The Eleventh Man - Ivan Doig [5]
Again this time, he watched hungrily as the Cobras cut through the clear sky, high overhead. From what she had told him, when the flying weather was good this last leg of the route was a snap, the turbulent peaks of the Rockies abruptly dropping behind past the Continental Divide and unmistakable guide-posts abundant on the prairie ahead—the Sun River, the grand Missouri, and for that matter, the Black Eagle smokestack. His imagination soared up there with her, her cat-quick hands on the controls, her confident wiry body in the tight-fit cockpit of the lead P-39.
She had not told him this part yet, but by asking around the air base he'd learned Cass Standish also had a reputation for bringing in her flights safely no matter what the weather or visibility. ("She can navigate in zero visibility like a wild-ass Eskimo," a crusty tower officer had provided the apt quote, although Ben had to clean it up.) He stirred up inside just thinking of it.
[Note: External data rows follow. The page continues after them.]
(* ===== verification/MapReduce.v ===== *)
(** * mr/worker.go, mr/coordinator.go and main/mrsequential.go

    The tasks of MapReduce, the coordinator's queue of tasks and the tracing of
    each one, the work a worker does for a task, and the sequential program the
    distributed one has to agree with.  A file is its contents; the directory
    is a map from names to contents.  [encoding/json] and [sort.Sort] come as
    parameters, with the laws MapReduceFacts.v states. *)
From stdpp Require Import base tactics list gmap strings numbers pretty sorting.
From Stdlib Require Import Ascii.
From S2P Require Import Prelude.
Open Scope Z_scope.
Open Scope go_scope.

Definition MapPhase : string := "Map".
Definition ReducePhase : string := "Reduce".
Definition FinishedPhase : string := "Finished".

Record KeyValue := mkKV { Key : string; Value : string }.
Record Task := mkTask { TaskType : string; Id : Z }.

#[export] Instance KeyValue_eq_dec : EqDecision KeyValue.
Proof. solve_decision. Defined.
#[export] Instance Task_eq_dec : EqDecision Task.
Proof. solve_decision. Defined.

Record GetTaskReply := mkGetTaskReply {
  gt_Task : Task; gt_FileName : string; gt_NReduce : Z; gt_MMap : Z }.

(** ** The hash of a key

    [fnv.New32a]: the 32-bit FNV-1a hash of the bytes. *)
Definition byte_of (c : ascii) : Z := Z.of_nat (nat_of_ascii c).
Fixpoint fnv32a (h : Z) (key : string) : Z :=
  match key with
  | EmptyString => h
  | String c key => fnv32a ((Z.lxor h (byte_of c) * 16777619) `mod` 2 ^ 32) key
  end.
Definition ihash (key : string) : Z := Z.land (fnv32a 2166136261 key) (Z.ones 31).

(** ** Files *)

Definition newline : ascii := ascii_of_nat 10.

(** [bufio.ScanLines]: the pieces between newlines; an empty last piece is
    not a line. *)
Fixpoint split_lines (s : string) : list string :=
  match s with
  | EmptyString => []
  | String c s =>
      if decide (c = newline) then "" :: split_lines s
      else match split_lines s with
           | [] => [String c ""]
           | p :: ps => String c p :: ps
           end
  end.

(** A carriage return at the end of a line is dropped. *)
Fixpoint dropCR (s : string) : string :=
  match s with
  | EmptyString => ""
  | String c EmptyString => if decide (c = ascii_of_nat 13) then "" else s
  | String c s => String c (dropCR s)
  end.

(** [bufio.MaxScanTokenSize]: a line that does not fit in the buffer with its
    newline stops the scanner, with an error the source does not look at. *)
Definition MaxScanTokenSize : nat := Z.to_nat 65536.
Fixpoint scan_lines (lines : list string) : list string :=
  match lines with
  | [] => []
  | l :: lines =>
      if decide (String.length l < MaxScanTokenSize)%nat then dropCR l :: scan_lines lines else []
  end.
Definition Scanner (content : string) : list string := scan_lines (split_lines content).

(** The names of the intermediate and output files. *)
Definition interName (mapId reduceId : Z) : string := "mr-" +:+ pretty mapId +:+ "-" +:+ pretty reduceId.
Definition outName (reduceId : Z) : string := "mr-out-" +:+ pretty reduceId.

Section job.
Context (Marshal : KeyValue → string) (Unmarshal : string → option KeyValue).
Context (sort_ByKey : list KeyValue → list KeyValue).
Context (mapFunc : string → string → list KeyValue) (reduceFunc : string → list string → string).

(** ** Map tasks *)

(** The contents [createTempFiles] gives the temporary file of each reduce
    task: one line for each pair. *)
Definition tempFile (nReduce reduceID : Z) (kva : list KeyValue) : string :=
  foldl (λ f kv, if ihash (Key kv) `mod` nReduce =? reduceID
                 then f +:+ Marshal kv +:+ String newline "" else f) "" kva.

(** [None]: [ihash(kv.Key) % nReduce] with [nReduce = 0]. *)
Definition createTempFiles (nReduce : Z) (kva : list KeyValue) : option (list (Z * string)) :=
  if (nReduce =? 0) && negb (len kva =? 0) then None
  else Some ((λ i, (i, tempFile nReduce i kva)) <$> seqZ 0 nReduce).

(** [MapTask] up to [renameTempFiles]; [None] is [log.Fatalf] or the panic. *)
Definition MapTask_temp (input : string → option string) (nReduce : Z) (fileName : string)
    : option (list (Z * string)) :=
  match input fileName with
  | Some content => createTempFiles nReduce (mapFunc fileName content)
  | None => None
  end.

(** One [os.Rename] of [renameTempFiles]. *)
Definition renameTempFile (task : Task) (f : Z * string) (fs : gmap string string) : gmap string string :=
  <[interName (Id task) f.1 := f.2]> fs.

(** All of it, when the map of files is gone over in the order [files]. *)
Definition renameTempFiles (task : Task) (files : list (Z * string)) (fs : gmap string string) : gmap string string :=
  foldl (λ fs f, renameTempFile task f fs) fs files.

(** ** Reduce tasks *)

(** The lines one file gives [readTempFiles]; [None] is [log.Fatalf]. *)
Definition readTempFile (mapId : Z) (task : Task) (fs : gmap string string) : option (list KeyValue) :=
  match fs !! interName mapId (Id task) with
  | Some content => mapM Unmarshal (Scanner content)
  | None => None
  end.

(** The values of the keys that follow and equal [key], and the rest. *)
Fixpoint same_key (key : string) (temp : list KeyValue) : list string * list KeyValue :=
  match temp with
  | kv :: rest =>
      if decide (Key kv = key)
      then let '(values, rest) := same_key key rest in (Value kv :: values, rest)
      else ([], temp)
  | [] => ([], [])
  end.

Definition output_line (key : string) (values : list string) : string :=
  key +:+ " " +:+ reduceFunc key values +:+ String newline "".

(** The loop over the sorted pairs, the same in [ReduceTask] and in the
    sequential program; one unit of fuel for each key. *)
Fixpoint reduce_loop (fuel : nat) (temp : list KeyValue) : list string :=
  match fuel, temp with
  | S fuel, kv :: rest =>
      let '(values, rest) := same_key (Key kv) rest in
      output_line (Key kv) (Value kv :: values) :: reduce_loop fuel rest
  | _, _ => []
  end.

Definition reduce_lines (temp : list KeyValue) : list string :=
  let temp := sort_ByKey temp in reduce_loop (length temp) temp.

Definition join_lines (lines : list string) : string := foldl (λ f l, f +:+ l) "" lines.

(** [ReduceTask] once the files are read: the output renamed into place. *)
Definition ReduceTask_output (task : Task) (temp : list KeyValue) (fs : gmap string string)
    : gmap string string :=
  <[outName (Id task) := join_lines (reduce_lines temp)]> fs.

(** ** main/mrsequential.go *)

Fixpoint sequential_map (input : string → option string) (files : list string)
    : option (list KeyValue) :=
  match files with
  | [] => Some []
  | filename :: files =>
      match input filename, sequential_map input files with
      | Some content, Some kva => Some (mapFunc filename content ++ kva)
      | _, _ => None
      end
  end.

Definition sequential (input : string → option string) (files : list string) : option (list string) :=
  reduce_lines <$> sequential_map input files.

End job.

(** ** The coordinator

    The goroutines blocked on a channel are part of the state: the senders on
    [taskCh], the tracers ([true] between the receive and the increment) and
    the senders on the channels of [traceCh]. *)
Record Coordinator := mkCoordinator {
  mM : Z;
  nR : Z;
  phase : string;
  taskQuantity : Z;
  taskFinished : Z;
  taskSenders : list Task;
  tracers : list (Task * bool);
  finishSenders : list Task;
  traceCh : list Task;         (* the keys; each has its own channel *)
  files : gmap Z string
}.

#[export] Instance Coordinator_eta : RecordEta Coordinator := λ m,
  mkCoordinator (mM m) (nR m) (phase m) (taskQuantity m) (taskFinished m) (taskSenders m)
    (tracers m) (finishSenders m) (traceCh m) (files m).

(** One of the goroutines blocked on a channel is woken up. *)
Fixpoint take_one {A} `{EqDecision A} (x : A) (l : list A) : option (list A) :=
  match l with
  | [] => None
  | y :: l => if decide (x = y) then Some l else cons y <$> take_one x l
  end.

Definition tasks_of (phase : string) (n : Z) : list Task := mkTask phase <$> seqZ 0 n.

Definition execPhase (ph : string) (quantity : Z) (m : Coordinator) : Coordinator :=
  let m := m <| phase := ph |> <| taskQuantity := quantity |> <| taskFinished := 0 |> in
  let m := if quantity =? -1 then m <| taskSenders ::= λ l, l ++ [mkTask FinishedPhase (-1)] |> else m in
  m <| taskSenders ::= λ l, l ++ tasks_of ph quantity |>.

(** [getTask] up to the [select]: with the lock held. *)
Definition getTask_check (m : Coordinator) : Coordinator :=
  if taskFinished m =? taskQuantity m then
    if decide (phase m = MapPhase) then execPhase ReducePhase (nR m) m
    else execPhase FinishedPhase (-1) m
  else m.

(** [task := <-m.taskCh], and the tracer. *)
Definition getTask_receive (task : Task) (m : Coordinator) : option Coordinator :=
  match take_one task (taskSenders m) with
  | Some rest =>
      let m := m <| taskSenders := rest |> in
      Some (if decide (TaskType task = FinishedPhase) then m
            else m <| tracers ::= λ l, (task, false) :: l |>)
  | None => None
  end.

Definition GetTaskHandler_reply (task : Task) (m : Coordinator) : GetTaskReply :=
  mkGetTaskReply task
    (if decide (TaskType task = MapPhase) then map_get "" (files m) (Id task) else "") (nR m) (mM m).

(** A task without a channel blocks its goroutine for ever. *)
Definition FinishTaskHandler (task : Task) (m : Coordinator) : Coordinator :=
  if decide (task ∈ traceCh m) then m <| finishSenders ::= λ l, task :: l |> else m.

(** [traceTask]: [<-c] ... *)
Definition traceTask_receive (task : Task) (m : Coordinator) : option Coordinator :=
  match take_one (task, false) (tracers m), take_one task (finishSenders m) with
  | Some ts, Some fs => Some (m <| tracers := (task, true) :: ts |> <| finishSenders := fs |>)
  | _, _ => None
  end.
(** ... the increment, after which the tracer waits in [c <- true] ... *)
Definition traceTask_count (task : Task) (m : Coordinator) : option Coordinator :=
  match take_one (task, true) (tracers m) with
  | Some ts => Some (m <| tracers := ts |> <| taskFinished ::= Z.succ |>
                       <| finishSenders ::= λ l, task :: l |>)
  | None => None
  end.
(** ... or the time-out, after which it waits in [m.taskCh <- task]. *)
Definition traceTask_timeout (task : Task) (m : Coordinator) : option Coordinator :=
  match take_one (task, false) (tracers m) with
  | Some ts => Some (m <| tracers := ts |> <| taskSenders ::= λ l, l ++ [task] |>)
  | None => None
  end.

Definition getPhase (m : Coordinator) : string := phase m.
Definition Done (m : Coordinator) : bool := bool_decide (getPhase m = FinishedPhase).

Definition MakeCoordinator (names : list string) (nReduce : Z) : Coordinator :=
  let mM := len names in
  let m := mkCoordinator mM nReduce "" 0 0 [] [] []
             (tasks_of MapPhase mM ++ tasks_of ReducePhase nReduce)
             (list_to_map (zip (seqZ 0 mM) names)) in
  execPhase MapPhase mM m.

(** ** mrapps/nocrash.go *)
Module nocrash.

(** [maybeCrash] does not crash: its condition starts with [false]. *)
Definition Map (filename contents : string) : list KeyValue :=
  [mkKV "a" filename; mkKV "b" (pretty (Z.of_nat (String.length filename)));
   mkKV "c" (pretty (Z.of_nat (String.length contents))); mkKV "d" "xyzzy"].

Definition string_le (s t : string) : Prop := String.leb s t = true.
#[export] Instance string_le_dec s t : Decision (string_le s t).
Proof. unfold string_le. apply _. Defined.

(** [strings.Join] *)
Fixpoint Join (l : list string) (sep : string) : string :=
  match l with
  | [] => ""
  | [s] => s
  | s :: l => s +:+ sep +:+ Join l sep
  end.

Definition Reduce (key : string) (values : list string) : string :=
  Join (merge_sort string_le values) " ".
End nocrash.
Lemma mapreduce_can_finish_witness :
  Done (coord in_reduce_phase) = false ∧
  ∃ w', rtc (nocrash_step two_files) in_reduce_phase w' ∧ Done (coord w') = true.
Proof.
  split; [vm_compute; reflexivity|].
  exact (mapreduce_can_finish marshal unmarshal (merge_sort key_le) fits_check nocrash.Map nocrash.Reduce
    two_files ["x"; "y"] 2 eq_refl nocrash_fits nocrash_inputs in_reduce_phase (mr_run_reachable _)).
Defined.

Definition mr_partition_example : list KeyValue := nocrash.Map "x" "some text".
Lemma mr_partition_witness :
  ∃ files, createTempFiles marshal 2 mr_partition_example = Some files ∧ files.*1 = [0; 1] ∧
    readTempFile unmarshal 3 (mkTask ReducePhase 1) (renameTempFiles (mkTask MapPhase 3) (reverse files) ∅) =
      Some [mkKV "b" "1"; mkKV "d" "xyzzy"].
Proof.
  destruct (mr_partition (H := simple_library) 2 3 mr_partition_example ∅ ltac:(done)) as (_ & H & _).
  - apply (bool_decide_unpack _). vm_compute. exact I.
  - destruct (H eq_refl) as (files & Hf & Hfst & _ & Hread). exists files. split; [exact Hf|]. split; [rewrite Hfst; reflexivity|].
    rewrite (Hread (reverse files) 1); [vm_compute; reflexivity|apply reverse_Permutation|done].
Defined.

(** A string of [n] letters. *)
Fixpoint letters (n : nat) : string :=
  match n with O => "" | S n => String "x" (letters n) end.
Lemma letters_line n : split_lines (letters n +:+ String newline "") = [letters n].
Proof.
  induction n as [|n IH]; [reflexivity|]. cbn [letters]. rewrite app_cons_string. cbn [split_lines].
  rewrite decide_False by done. by rewrite IH.
Qed.
Lemma letters_length n : String.length (letters n) = n.
Proof. induction n as [|n IH]; [done|]. cbn. by rewrite IH. Qed.

(** A pair with a long value, in front of another one. *)
Lemma long_line_lost_witness :
  let encode kv := letters (String.length (Key kv) + MaxScanTokenSize) in
  readTempFile unmarshal 0 (mkTask ReducePhase 0)
    {[interName 0 0 := encode (mkKV "k" "") +:+ String newline "a:b"]} = Some [].
Proof.
  intros encode. apply (long_line_lost encode unmarshal (mkKV "k" "") "a:b").
  - apply letters_line.
  - unfold encode. rewrite letters_length. cbn. lia.
  - by rewrite lookup_singleton_eq.
Defined.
For the life of him, he could not see why the Women Air Force Service Pilots were not allowed to deliver the P-39s, and for that matter the B-17 bombers and anything else that flew, onward north to the waiting Russian pilots in Alaska. In a saner world, where his TPWP minder in Washington wondrously would not exist, his piece about the flying women of East Base would outright say that. Getting something like that across between the lines was becoming a specialty of his.
Still mesmerized, he stood in the parking lot with his hands in the pockets of his flight jacket and yearned up at the fighter planes as only a grounded pilot can. Beyond that, much beyond that, he yearned for Cass. How many kinds of lust were there? The night before last, the two of them had been in a cabin in back of that roadhouse over there, uniforms cast off and forgotten, romantic maniacs renting by the hour. The whispered prattle of love talk, after: "So it's true what they say about redheads." "I'm wrongly accused. It's ginger, not red." "Ginger? That's a spice. No wonder." Now, for one wild instant he wished Cass would peel off out of the formation and buzz the roadhouse and him at an airspeed of four hundred miles an hour in tribute to that night and its delirious lovemaking.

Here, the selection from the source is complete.